With After.Life, award winning NYU student filmmaker Agnieszka Wojtowicz-Vosloo graduates from student films to feature length big screen films. Wojtowicz-Vosloo's After.Life is a film with ambiguity at its heart. Christina Ricci plays Anna, a teacher who is unhappy with her life and who dies in a car crash after she and her significant other Paul (Justin Long) argue at a restaurant. The question Wojtowicz-Vosloo wants us viewers to apparently ask is the question of whether Anna is really dead and in a kind of purgatory for the dead and is being helped by good hearted mortician and funeral home owner Eliot Deacon (Liam Neeson), who can see and talk to the dead, to come to grips with her mortality--Wojtowicz runs a bit of the Kubler-Ross playbook here--or whether Anna is really being held prisoner and is being tortured by the very inexpressive and creepy Deacon for his fun and Polaroid pleasure--Deacon as reverse Frankenstein?

After.Life never really reveals the answer to these questions though director Wojtowicz-Vosloo claims otherwise in interviews. Paul may come to believe that Anna is alive and try to convince others that she lives and he may try to save his damsel in distress from Deacon's clutches before he too dies in an automobile accident. Deacon may wipe Anna's breath from a mirror. Anna may wreak the embalming room but we never see anyone clean up the mess. Anna's student Jack (Chandler Canterbury) may have seen Anna through the window of Deacon's Gothic like funeral home--the horror, the horror--but then Jack, who becomes Deacon's protégé, may, as Deacon says, simply be one of those rare people who can see dead people and help them come to grips with their death. In many ways After.Life wants to have its cake and eat it too. As a result, we viewers inevitably have to ask whether director Wojtowicz-Vosloo is simply pulling our chains with her cinematic tricks.

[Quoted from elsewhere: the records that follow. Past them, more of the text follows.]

(** Python's [sorted] on a list of floats: a stable sort that only uses
    [<].  An element goes behind the elements that are strictly smaller
    than it, so equal elements keep their input order. *)
Fixpoint insert_sorted (x : Q) (l : list Q) : list Q :=
  match l with
  | [] => [x]
  | e :: rest => if ltb e x then e :: insert_sorted x rest else x :: e :: rest
  end.

Fixpoint sorted (l : list Q) : list Q :=
  match l with
  | [] => []
  | x :: rest => insert_sorted x (sorted rest)
  end.

Definition classify_object_advanced (feat : feature) : string :=
  let n_points := num_points feat in
  let dims := sorted [width feat; length feat] in
  let width := nth 0 dims 0 in
  let length := nth 1 dims 0 in
  let height := height feat in
  if (n_points <? 20)%Z
     || (ltb length 0.2 && ltb width 0.2 && ltb height 0.2)
  then "noise"%string
  else if gtb height 1.0 && ltb length 1.5 && ltb width 1.5
  then (if gtb length 1.0 then "cyclist"%string else "pedestrian"%string)
  else if gtb length 1.5 && gtb width 1.0 && gtb height 0.8 && ltb height 3.0
  then "car"%string
  else "unknown"%string.

(** The rule table as the specification words it: the smaller horizontal
    extent is the width, the larger one the length, and the first rule that
    matches decides. *)
Definition smaller_extent (f : feature) : Q := Qmin (width f) (length f).
Definition larger_extent (f : feature) : Q := Qmax (width f) (length f).

Definition noise_rule (f : feature) : Prop :=
  (num_points f < 20)%Z
  \/ (larger_extent f < 0.2 /\ smaller_extent f < 0.2 /\ height f < 0.2).

Definition slim_rule (f : feature) : Prop :=
  height f > 1.0 /\ larger_extent f < 1.5 /\ smaller_extent f < 1.5.

Definition car_rule (f : feature) : Prop :=
  larger_extent f > 1.5 /\ smaller_extent f > 1.0
  /\ 0.8 < height f /\ height f < 3.0.

Inductive verdict (f : feature) : string -> Prop :=
| V_noise : noise_rule f -> verdict f "noise"
| V_cyclist :
    ~ noise_rule f -> slim_rule f -> larger_extent f > 1.0 ->
    verdict f "cyclist"
| V_pedestrian :
    ~ noise_rule f -> slim_rule f -> ~ larger_extent f > 1.0 ->
    verdict f "pedestrian"
| V_car : ~ noise_rule f -> ~ slim_rule f -> car_rule f -> verdict f "car"
| V_unknown :
    ~ noise_rule f -> ~ slim_rule f -> ~ car_rule f -> verdict f "unknown".

Definition labels : list string :=
  ["noise"; "pedestrian"; "cyclist"; "car"; "unknown"]%string.

(** The decision of the classifier once the two extents are ordered. *)
Definition decide (n : Z) (w l h : Q) : string :=
  if (n <? 20)%Z || (ltb l 0.2 && ltb w 0.2 && ltb h 0.2)
  then "noise"%string
  else if gtb h 1.0 && ltb l 1.5 && ltb w 1.5
  then (if gtb l 1.0 then "cyclist"%string else "pedestrian"%string)
  else if gtb l 1.5 && gtb w 1.0 && gtb h 0.8 && ltb h 3.0
  then "car"%string
  else "unknown"%string.

(** The feature with its two horizontal extents exchanged. *)
Definition swap_extents (f : feature) : feature :=
  mk_feature (label f) (num_points f) (length f) (width f) (height f)
             (avg_intensity f) (bbox_min f) (bbox_max f) (class f)
             (object_id f).

End Classifier.

(** ** tracker.py: EuclideanDistTracker *)

Module Tracker.

(** A detection [[x, y, w, h]] and a tracked object [[x, y, w, h, id]]. *)
Definition rect : Type := Q * Q * Q * Q.
Definition tracked_object : Type := Q * Q * Q * Q * Z.

Definition tracked_id (t : tracked_object) : Z := snd t.

(** [self.center_points] is a Python dictionary: its items are kept in
    insertion order, and assigning to a key that is present replaces the
    value in place. *)
Definition dict : Type := list (Z * (Q * Q)).

Fixpoint dict_set (k : Z) (v : Q * Q) (d : dict) : dict :=
  match d with
  | [] => [(k, v)]
  | (k', v') :: rest =>
      if (k' =? k)%Z then (k, v) :: rest else (k', v') :: dict_set k v rest
  end.

Definition dict_keys (d : dict) : list Z := map fst d.

Record tracker : Type := mk_tracker {
  center_points : dict;
  id_count : Z
}.

(** [EuclideanDistTracker()] *)
Definition init : tracker := mk_tracker [] 0.

(** [cx = x + w / 2], [cy = y + h / 2] *)
Definition center (r : rect) : Q * Q :=
  let '(x, y, w, h) := r in (x + w / 2, y + h / 2).

(** Distances.  [math.hypot(dx, dy)] is not a rational; every distance is
    kept as its square, and [dist < min_dist] is decided on the squares.
    The threshold enters as [min_dist = dist_thresh]: a threshold that is
    not positive admits no distance at all, which is what the square [0]
    does. *)
Definition hypot2 (dx dy : Q) : Q := dx * dx + dy * dy.

Definition thresh2 (dist_thresh : Q) : Q :=
  if ltb 0 dist_thresh then dist_thresh * dist_thresh else 0.

(** [list.remove]: drops the first occurrence. *)
Fixpoint list_remove (i : nat) (l : list nat) : list nat :=
  match l with
  | [] => []
  | j :: rest => if Nat.eqb j i then rest else j :: list_remove i rest
  end.

Definition nth_rect (objects_rects : list rect) (i : nat) : rect :=
  nth i objects_rects (0, 0, 0, 0).

(** The inner loop [for i in unmatched_detections], carrying
    [best_match_idx] ([None] for [-1]) and the square of [min_dist]. *)
Fixpoint closest (objects_rects : list rect) (pt : Q * Q)
         (unmatched_detections : list nat)
         (best_match_idx : option nat) (min_dist : Q) : option nat * Q :=
  match unmatched_detections with
  | [] => (best_match_idx, min_dist)
  | i :: rest =>
      let '(cx, cy) := center (nth_rect objects_rects i) in
      let dist := hypot2 (cx - fst pt) (cy - snd pt) in
      if ltb dist min_dist
      then closest objects_rects pt rest (Some i) dist
      else closest objects_rects pt rest best_match_idx min_dist
  end.

(** What the loops of [update] change. *)
Record frame_state : Type := mk_frame_state {
  centers : dict;
  tracked_objects : list tracked_object;
  unmatched_detections : list nat
}.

After.Life is stylishly directed, beautifully filmed, nicely fills the screen with living reds and deathly blacks, nicely transforms the instruments of a mortician's profession into "eerie" instruments of torture, horror and terror, and creates an eerie atmosphere of terror and horror out of the clinical accoutrements of the clinical and sterile underneath of a funeral home and the burial of a young woman who may or may not be alive. Despite all of this, however, I found it hard to maintain an interest in a film that plays its trump card way too early. I was also unable to identity with any of the characters and suspect that the actors were told (or decided) to limit their verbal and physical expressions in order to maintain the ambiguity--is she or isn't she dead--at the heart of the film. Two and a half stars. Others, particularly those who long to see Christina Ricci naked, a lot, on the other hand, will probably find much to enjoy about After.Life.